Up to and including the line with "unconditional operations change", copy the records below exactly from their first line.
——
(** C29. Rewinding a live stream: a statement reset, a format entry and a
    reclassification drop the lookahead window and lose no token.  The
    lexer goes back to the state captured before the first token of the
    window (it would capture the identical checkpoint) with only the mode
    changed, exactly when that state is restartable; otherwise the operation
    is refused and the stream is as it was.  Without a boundary the two
    unconditional operations change the mode where the lexer stands. *)
Theorem rewind_loses_no_token `{TokenizeLaws} `{!FusedTokenize} sha256 l eof_pos ws s op m :
  shows sha256 (InnerLexer l, eof_pos) ws s -> Lexer.generation l <> Known [] -> rewinds s op m ->
  match peek_boundary s with
  | Some _ =>
    (restartable l -> exists s' l', apply_contextual sha256 s op = Ret (AppliedLive, s') /\
       checkpoint sha256 l' = checkpoint sha256 l /\
       shows sha256 (InnerLexer (set_mode l' m), buffered_eof_pos s) [] s') /\
    (~ restartable l -> apply_contextual sha256 s op = Ret (FallbackRequired NoCheckpointAuthority, s))
  | None =>
    exists l', inner s = InnerLexer l' /\
      apply_contextual sha256 s op =
        match op with
        | ReclassifyFromBoundary _ => Ret (FallbackRequired NoCheckpointAuthority, s)
        | _ => Ret (AppliedLive, clear_lookahead (with_lexer s (set_mode l' m)))
        end
  end.
Proof.
  intros Hs Hg Hr. pose proof (window_kin _ _ _ _ (shows_window _ _ _ _ Hs)) as Hk.
  unfold kin, backing_of in Hk. simpl in Hk. destruct (inner s) as [l1|b] eqn:Hi; [|done].
  pose proof (shows_digest _ _ _ _ Hs) as Hd. unfold digestible in Hd. simpl in Hd.
  destruct (peek_boundary s) as [c|] eqn:Hb.
  - rewrite (rewind_boundary sha256 s op m l1 c Hr Hi Hb).
    pose proof (same_lexer_target _ _ Hk) as Ht.
    assert (checkpoint sha256 l = Ret c) as Hc.
    { pose proof (shows_boundary _ _ _ _ Hs) as Hb'. rewrite Hb in Hb'. destruct ws as [|w ws]; [done|].
      simpl in Hb'. pose proof (shows_window _ _ _ _ Hs) as Hw. inversion Hw as [|? ? ? ? ? _ Hbo _]; subst.
      unfold boundary_of in Hbo. simpl in Hbo. by rewrite <- Hb' in Hbo. }
    split.
    + intros R. apply (validate_captured sha256 l l1 c Hc Ht Hg) in R. rewrite (restore_ok _ _ _ R). simpl.
      eexists _, (restored l1 (replay c)). split; [done|].
      split; [by rewrite (checkpoint_restored sha256 l l1 c), Hc|].
      apply cleared_shows; [by apply (shows_last _ _ _ _ Hs)|]. simpl. by destruct Hk as [-> _].
    + intros R. destruct (restore_captured_refused sha256 l l1 c Hc Ht Hg R) as [e ->]. simpl.
      by rewrite with_lexer_same.
  - exists l1. split; [done|]. destruct Hr as [| |m Hm Hh]; simpl;
      unfold apply_statement_boundary_reset, apply_enter_format_body, apply_reclassify_from_boundary,
        restore_live_lookahead_boundary, is_buffered, on_lexer; rewrite ?Hi, Hb; simpl; rewrite ?Hi; try done.
    rewrite Hh. by destruct Hm as [->|[->| ->]].
Qed.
——
Your solution.
(** C29. Rewinding a live stream: a statement reset, a format entry and a
    reclassification drop the lookahead window and lose no token.  The
    lexer goes back to the state captured before the first token of the
    window (it would capture the identical checkpoint) with only the mode
    changed, exactly when that state is restartable; otherwise the operation
    is refused and the stream is as it was.  Without a boundary the two
    unconditional operations change the mode where the lexer stands. *)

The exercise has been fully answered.